Python SDK library for using the Modalic Federated Learning Operations Platform.

The SDK library serves as convenient interface for performing Federated Learning with the most common Machine Learning frameworks like Pytorch or Tensorflow written in the Python programming language. As an additional software layer within a Machine Learning pipeline, the SKD enables an individual client application to take part within a Federated Learning setup. The coordination of a distributed Machine Learning process solving a particular problem, is done by a central server or service provider which can be started via Python script using the SDK.

As the main entrypoint to a production ready FLOps Platform, this software package aims for all developers and ML practitioners that want to run ML use cases in distributed fashion.

Usage

In order to run a Federated Learning procedure two main entities have to instantiated. The client logic and the aggregation server application. Both can be started via the SDK. Currently Pytorch & Tensorflow are supported as framework to construct the ML architecture.

Run the Aggregation Server

# (1) Run the aggregation server with configuration using .toml
cfg = toml.load("${configPATH}.toml")
modalic.run_server(cfg)

The .toml file can be used to control hyperparameters for the aggregation server.

# -c configs/config.toml

# REST API settings.
[api]
# The address to which the REST API of the server
# will be bound. All requests should be sent to this address.
server_address = "127.0.0.1:8080"

# Hyperparameter controlling the Federated Learning training process.
[protocol]
# Defines the number of training rounds (global epochs) 
# that will be performed.
training_rounds = 10
# Sets the number of participants & local models 
# one global epoch should at least contain.
participants = 2

For implementing the client logic a framework of choice can be used.

Pytorch

# (2) Construct the client logic.
import modalic

# Define a FLClient object that implements all the ML logic and will
# used as an input to an internal modalic client which enables the 
# program to connect to the server an perform training in distributed fashion.
class FLClient(modalic.Client):

  def __init__(self, dataset, ...):
    self.model = Net()
    self.dataset = torch.utils.data.DataLoader(dataset, batch_size=32)
    ...

  def train(self):
    for epoch in range(0, self.epochs):
        for images, labels in self.trainloader:
            ...

    return self.model

  def serialize_local_model(self, model):
      return modalic.serialize_torch_model(model)
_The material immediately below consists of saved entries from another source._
(** * akasha: document search, merge and budget (search.py)

    A shallow embedding of [src/search.py] and proofs about it.

    - Python [int]s that may be negative ([topK], [k], array rows) are [Z];
      counts that the code only ever adds to ([cur_count]) are [nat].
    - Python lists are [list]; [dict]s with string keys are [gmap string _].
    - A call that may raise returns a [result]; the two caller-visible sinks
      ([logs], a list the caller owns, and standard output) are threaded
      explicitly as a [Sinks] record.
    - Scores are rationals ([Q]): the claims proved here concern order,
      counts and thresholds, never rounding.
    - The services the module calls but does not define (the embedding
      function, the linear SVM solver, numpy's argsort, the TF-IDF scorer,
      the vector store's MMR search, the jieba segmenter) are the fields of
      the [Services] class. *)

From Stdlib Require Import ZArith QArith Qminmax Lia Lqa Sorted.
From Stdlib Require Import Ascii String DecimalString.
From stdpp Require Import base decidable option list gmap strings.

Local Open Scope string_scope.
Local Open Scope Z_scope.

(** ** Python primitives *)

Module Py.

Inductive exn := ValueError | IndexError.

Inductive result (A : Type) :=
| Ok (a : A)
| Raise (e : exn).
Arguments Ok {A} a.
Arguments Raise {A} e.

Definition bind {A B} (m : result A) (f : A -> result B) : result B :=
  match m with
  | Ok a => f a
  | Raise e => Raise e
  end.

(** [l[i]] for a possibly negative [i]: a negative index counts from the
    end; out of range raises [IndexError]. *)
Definition index {A} (l : list A) (i : Z) : result A :=
  let n := Z.of_nat (length l) in
  let j := if i <? 0 then i + n else i in
  if (j <? 0) || (n <=? j) then Raise IndexError
  else match l !! Z.to_nat j with
       | Some a => Ok a
       | None => Raise IndexError
       end.

(** A slice bound clamped the way [l[a:b]] does: negative bounds count from
    the end, then everything is cut to [0..len]. *)
Definition clamp (n i : Z) : nat :=
  let j := if i <? 0 then i + n else i in
  Z.to_nat (Z.min n (Z.max 0 j)).

(** [l[start:stop]]. *)
Definition slice {A} (l : list A) (start stop : Z) : list A :=
  let n := Z.of_nat (length l) in
  let a := clamp n start in
  let b := clamp n stop in
  take (b - a)%nat (drop a l).

(** [str(n)] for a non-negative [int]. *)
Definition str (n : nat) : string := NilZero.string_of_uint (Nat.to_uint n).

(** [c.isspace()] on the ASCII range: tab, line feed, vertical tab, form
    feed, carriage return, the four separators 0x1c-0x1f, and space. *)
Definition isspace (c : ascii) : bool :=
  let n := nat_of_ascii c in
  ((9 <=? n) && (n <=? 13) || (28 <=? n) && (n <=? 32))%nat.

(** [s.split()] with no argument: the maximal runs of non-blank characters.
    [cur] is the word being read, in reverse. *)
Fixpoint split_go (s : string) (cur : list ascii) : list string :=
  let flush (rest : list string) :=
    match cur with
    | [] => rest
    | _ => string_of_list_ascii (rev cur) :: rest
    end in
  match s with
  | EmptyString => flush []
  | String c s' =>
      if isspace c then flush (split_go s' [])
      else split_go s' (c :: cur)
  end.

Definition split (s : string) : list string := split_go s [].

End Py.

Import Py.

(** [x ← m; k] runs [m] and stops at the first exception. *)
#[global] Instance result_bind : MBind result := fun _ _ f m => Py.bind m f.

(** ** Documents and the two sinks *)

(** A metadata value as the vector store keeps it. *)
Inductive meta_value :=
| MStr (s : string)
| MInt (n : Z)
| MBool (b : bool).

#[global] Instance meta_value_eq_dec : EqDecision meta_value.
Proof. solve_decision. Defined.

(** [langchain.schema.Document]: compared by value, field by field. *)
Record Document := mkDocument {
  page_content : string;
  metadata : gmap string meta_value
}.

#[global] Instance Document_eq_dec : EqDecision Document.
Proof. solve_decision. Defined.

(** What a call leaves behind: the caller's [logs] list and what was
    printed. *)
Record Sinks := mkSinks {
  logs : list string;
  stdout : list string
}.

Definition newline : string := String (ascii_of_nat 10) EmptyString.

(** [logs.append(msg)] *)
Definition logs_append (msg : string) (w : Sinks) : Sinks :=
  {| logs := logs w ++ [msg]; stdout := stdout w |}.

(** [print(a)] and [print(a, b)]: the arguments joined by one space, then a
    line feed. *)
Definition print (args : list string) (w : Sinks) : Sinks :=
  {| logs := logs w;
     stdout := stdout w ++ [String.concat " " args ++ newline] |}.

(** ** The services search.py calls *)

(** The rows of the vector store that [db.get(include=[...])] returns,
    index-aligned. *)
Record DB := mkDB {
  documents : list string;
  metadatas : list (gmap string meta_value);
  embeddings : list (list Q)
}.

Class Services := {
  (** [embeddings.embed_query] *)
  embed_query : string -> list Q;
  (** [svm.LinearSVC(...).fit(x, y)] followed by [decision_function(x)]:
      one signed distance per row of [x], or the exception [fit] raised. *)
  linear_svc : list (list Q) -> list Z -> result (list Q);
  (** [np.argsort]: the indices that sort the keys in increasing order. *)
  argsort : list Q -> list Z;
  (** The TF-IDF vectorizer and [cosine_similarity]: one score per corpus
      text against the query, or the exception the vectorizer raised. *)
  tfidf_scores : list string -> string -> result (list Q);
  (** [db.as_retriever(search_type="mmr", search_kwargs=...)
      .get_relevant_documents(query)] *)
  mmr_search : DB -> string -> Z -> option Q -> result (list Document);
  (** [jieba.cut] *)
  jieba_cut : string -> list string
}.

(** ** _merge_docs *)

Section Merge.
Context `{Services}.

(** How the inner loop body ends: it falls through to the next list, or it
    returns from the function with the sinks as the early exit left them. *)
Inductive flow :=
| Continue (res : list Document) (cur_count : nat)
| Return (res : list Document) (w : Sinks).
  def deserialize_global_model(self, global_model):
      self.model = modalic.deserialize_torch_model(
          self.model, global_model, self._get_model_shape()
      )

  def get_model_shape(self):
      return modalic.get_torch_model_shape(self.model)

  def get_model_dtype(self):
      ...

# Construct the client layer..
client = FLClient(...)

# (3) Run training for single client.
modalic.run_client(client)

Tensorflow

# (2) Construct the client logic.

class FLClient(modalic.Client):

  def __init__(self, dataset, ...):
    # Initialize & compile the MobileNetV2 model.
    self.model = tf.keras.applications.MobileNetV2((32, 32, 3), classes=10, weights=None)
    # Load the CIFAR-10 dataset using tf.keras.
    (self.x_train, self.y_train), (_, _) = tf.keras.datasets.cifar10.load_data()
    ...

  def train(self):
    ...
    self.model.fit(self.x_train, self.y_train, batch_size=self.batch_size, epochs=self.epochs)
    ...
    return self.model

  def serialize_local_model(self, model):
      return modalic.serialize_tf_keras_model(model)

  def deserialize_global_model(self, global_model):
      self.model = modalic.deserialize_tf_keras_model(
          self.model, global_model, self._get_model_shape()
      )

  def get_model_shape(self):
      return modalic.get_tf_keras_model_shape(self.model)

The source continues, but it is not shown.